Much recent psychological research has centered on our capability to identify deception and lies. The ability to detect lies can be beneficial to many organizations including the criminal justice system, the police and even potential employers. Recent studies have endeavoured to show what characteristics are prevalent when we tell lies and what skills are necessary to detect them. There are many psychological processes that take place when we aim to deceive; our body language may change, our speech may alter and we may experience physiological differences. Most of us are already aware of the technological benefits of the polygraph test which measures our physiological changes, but can our verbal and nonverbal signals of deception be detected?

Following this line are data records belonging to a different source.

(* ===== verification/ReconcileSpec.v ===== *)
(** * Package typed: what reconciliation does to a field set

    [collapses] names the fields of a set that the schema has made atomic since
    the set was written.  [ReconcileFieldSetWithSchema] replaces everything the
    set has at or below such a field by the field itself, keeps the rest, and
    reports no change when there is no such field. *)
From S2P Require Import Prelude GoLib GoFloat Value ValueOrder PathElement SortedSlice FieldSet.
From S2P Require Import FieldSetSpec FieldSetOps FieldSetInsert Schema TypedHelpers Validate Reconcile.

#[local] Set Warnings "-clear-no-such-hyp".

(** ** Reference *)

(** The alternative [handleAtom] chooses without a value. *)
Definition atom_kind (a : Atom) : option Kind :=
  match a_Map a, a_Scalar a, a_List a with
  | Some m, _, _ => Some (KMap m)
  | None, Some s, _ => Some (KScalar s)
  | None, None, Some l => Some (KList l)
  | None, None, None => None
  end.

(** Was granular (not owned as a leaf) and is atomic now. *)
Definition now_atomic (k : Kind) (fs : option FSet) : Prop :=
  match k with
  | KScalar _ => False
  | KList t => l_ER t = Atomic
  | KMap t => isUntypedDeducedMap t = false /\ m_ER t = Atomic /\ exists s, fs = Some s /\ (0 < Set_Size s)%nat
  end.

(** The types of the children the walker visits. *)
Definition visits (k : Kind) (isAtomic : bool) : option (PathElement -> option TypeRef) :=
  match k with
  | KScalar _ => None
  | KList t => if negb isAtomic && string_eqb (l_ER t) Atomic then None else Some (fun _ => Some (l_ElementType t))
  | KMap t =>
    if isUntypedDeducedMap t then None
    else if negb isAtomic && string_eqb (m_ER t) Atomic then None
    else Some (typeRefAtPath t)
  end.

(** The child is owned itself, and nothing below it. *)
Definition owned_as_leaf (element : FSet) (pe : PathElement) (isMember : bool) : bool :=
  isMember && match SetNodeMap_Get (Children element) pe with Some _ => false | None => true end.

(** The children in the order the walker visits them: a member or not. *)
Definition items (element : FSet) : list (PathElement * bool) :=
  ((fun pe => (pe, false)) <$> filter (fun pe => PathElementSet_Has (Members element) pe = false) (Children element).*1)
  ++ ((fun pe => (pe, true)) <$> Members element).

Inductive collapses (sc : Schema) : option FSet -> TypeRef -> bool -> Path -> Prop :=
  | collapses_here fs tr a k :
    Resolve sc tr = Some a -> atom_kind a = Some k -> now_atomic k fs -> collapses sc fs tr false []
  | collapses_below element tr isAtomic a k typeOf pe isMember tr' p :
    Resolve sc tr = Some a -> atom_kind a = Some k -> visits k isAtomic = Some typeOf ->
    (pe, isMember) ∈ items element -> typeOf pe = Some tr' ->
    collapses sc (SetNodeMap_Get (Children element) pe) tr' (owned_as_leaf element pe isMember) p ->
    collapses sc (Some element) tr isAtomic (pe :: p).

(** ** The walker follows the reference *)

Section Accumulate.
Context (r : Regime).

(** [w'] is [w] with the paths of [P], which are relative to [path]. *)
Definition accumulates (P : Path -> Prop) (path : Path) (w w' : option FSet) : Prop :=
  (forall x, w' = Some x -> Set_ok r x = true) /\
  (is_Some w' <-> is_Some w \/ exists p, P p) /\
  forall q, q <> [] -> Forall (pe_dom r) q ->
    opt_Has w' q = true <-> opt_Has w q = true \/ exists p, P p /\ Path_Equals (path ++ p) q = true.

Definition state_ok (w : option FSet) : Prop := forall x, w = Some x -> Set_ok r x = true.

Lemma accumulates_nothing P path w : state_ok w -> (forall p, ~ P p) -> accumulates P path w w.
Proof. intros Hw HP. split_and!; [done|..].
  - split; [by left|]. intros [?|[p ?%HP]]; done.
  - intros q _ _. split; [by left|]. intros [?|(p & ?%HP & _)]; done.
Qed.

Lemma accumulates_iff P P' path w w' :
  (forall p, P p <-> P' p) -> accumulates P path w w' -> accumulates P' path w w'.
Proof. intros H. unfold accumulates. by setoid_rewrite H. Qed.

Lemma accumulates_trans P P' path w w' w'' :
  accumulates P path w w' -> accumulates P' path w' w'' ->
  accumulates (fun p => P p \/ P' p) path w w''.
Proof.
  intros (Hk & Hs & Hq) (Hk' & Hs' & Hq'). split_and!; [done| |].
  - rewrite Hs', Hs. split; [intros [[?|[p ?]]|[p ?]]|intros [?|[p [?|?]]]]; eauto.
  - intros q Hne Hd. rewrite Hq', Hq by done.
    split; [intros [[?|(p & ? & ?)]|(p & ? & ?)]|intros [?|(p & [?|?] & ?)]]; eauto 6.
Qed.

Lemma mergeAccumulated_accumulates P path w w' :
  state_ok w -> accumulates P path w w' -> accumulates P path w (mergeAccumulated w w').
Proof.
  intros Hw (Hk & Hs & Hq). destruct w as [y|]; [|by destruct w'].
  destruct w' as [x|]; [|destruct (proj2 Hs) as [? ?]; [eauto|done]]. cbn [mergeAccumulated]. pose proof (Hk x eq_refl) as Hx. pose proof (Hw y eq_refl) as Hy. split_and!.
  - intros z [= <-]. by apply Set_Union_ok.
  - split; [left|]; eauto.
  - intros q Hne Hd. specialize (Hq q Hne Hd). simpl in *.
    apply Set_ok_iff in Hx as [Hx _], Hy as [Hy _].
    rewrite (Set_Has_Union r), orb_true_iff, Hq by done. clear. tauto.
Qed.

(** A walker that found the node atomic drops what it had accumulated. *)
Lemma collapse_accumulates path w :
  Forall (pe_dom r) path -> state_ok w ->
  accumulates (fun p => p = []) path w (mergeAccumulated w (Some (NewSet [path]))).
Proof.
  intros Hp Hw. assert (Hn : Set_ok r (NewSet [path]) = true) by (by apply NewSet_ok, Forall_singleton).
  assert (HasN : forall q, q <> [] -> Forall (pe_dom r) q ->
    Set_Has (NewSet [path]) q = true <-> exists p, p = [] /\ Path_Equals (path ++ p) q = true).
  { intros q Hne Hq. rewrite (Set_Has_NewSet r); [|by apply Forall_singleton|done..].
    cbn [existsb]. rewrite orb_false_r. split; [intros H; exists []; by rewrite app_nil_r|].
    intros (p & -> & H). by rewrite app_nil_r in H. }
  split_and!.
  - intros x. destruct w as [y|]; cbn [mergeAccumulated]; intros [= <-]; [|done].
    apply Set_Union_ok; [by apply Hw|done].
  - split; [intros _; right; by exists []|]. intros _. destruct w; simpl; eauto.
  - intros q Hne Hq. destruct w as [y|]; cbn [mergeAccumulated opt_Has].
    + pose proof (Hw y eq_refl) as [Hy _]%Set_ok_iff. apply Set_ok_iff in Hn as [Hn _].
      by rewrite (Set_Has_Union r), orb_true_iff, HasN.
    + rewrite HasN by done. split; [by right|]. by intros [?|?].
Qed.
End Accumulate.

Section Walker.
Context (r : Regime) (sc : Schema).

(** The two components of the state are the same set. *)
Definition runs_to (P : Path -> Prop) (path : Path) (w : recState)
    (res : Outcome (ValidationErrors * recState)) : Prop :=
  exists errs w', res = Ret (errs, w') /\ w'.1 = w'.2 /\
    accumulates r P path w.1 (mergeAccumulated w.1 w'.1).

(** One visited child: the state becomes the merged one. *)
Definition steps_to (P : Path -> Prop) (path : Path) (w : recState)
    (res : Outcome (ValidationErrors * recState)) : Prop :=
  exists errs w', res = Ret (errs, w') /\ w'.1 = w'.2 /\ accumulates r P path w.1 w'.1.

Variable rec : option FSet -> TypeRef -> Path -> bool -> recState -> Outcome (ValidationErrors * recState).

(** What the recursive call does on the children of [element]. *)
Definition rec_spec (element : FSet) : Prop :=
  forall pe isMember tr path w, (pe, isMember) ∈ items element ->
    Forall (pe_dom r) path -> w.1 = w.2 -> state_ok r w.1 ->
    runs_to (collapses sc (SetNodeMap_Get (Children element) pe) tr (owned_as_leaf element pe isMember))
      path w (rec (SetNodeMap_Get (Children element) pe) tr path (owned_as_leaf element pe isMember) w).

The research conducted by Ekman and O'Sullivan (1991) evaluates lie detecting abilities from a range of participants who work within the criminal justice system or intelligence services, in other words, people who would encounter lies in a professional capacity or "professional lie catchers".

What is it to lie?

As generally understood, lying requires conscious intent to deceive on the part of the liar. This definition requires clarification. While some, such as Thomas Aquinas, have written that any communication of false information is a lie regardless of whether the liar actually knows that the information is false (Coon, 1992), the majority of writers on the topic include knowing intent as a prerequisite for lying. According to Kleinmuntz (1984), deception, or more specifically lying, is only possible if the deceiver believes a message to be false (Bunn, 2007). The converse situation is not as clearly described. Is a person lying if they impart information that they genuinely think is false, even if it turns out to be true? Using the definition above, this would not be considered lying because the person imparting the information is not trying to deceive by claiming that the information is true. Whether the information is true or not, the intent of a liar must be to deliver information that they do not believe to be true in a way that is intended to convince the receiver that it is true. For example, a four-year-old who describes a dream as real is not lying because in their cognitive domain, the events are real. Therefore, I will be using conscious intent to convince as true information believed to be false as the requirement for the action of lying.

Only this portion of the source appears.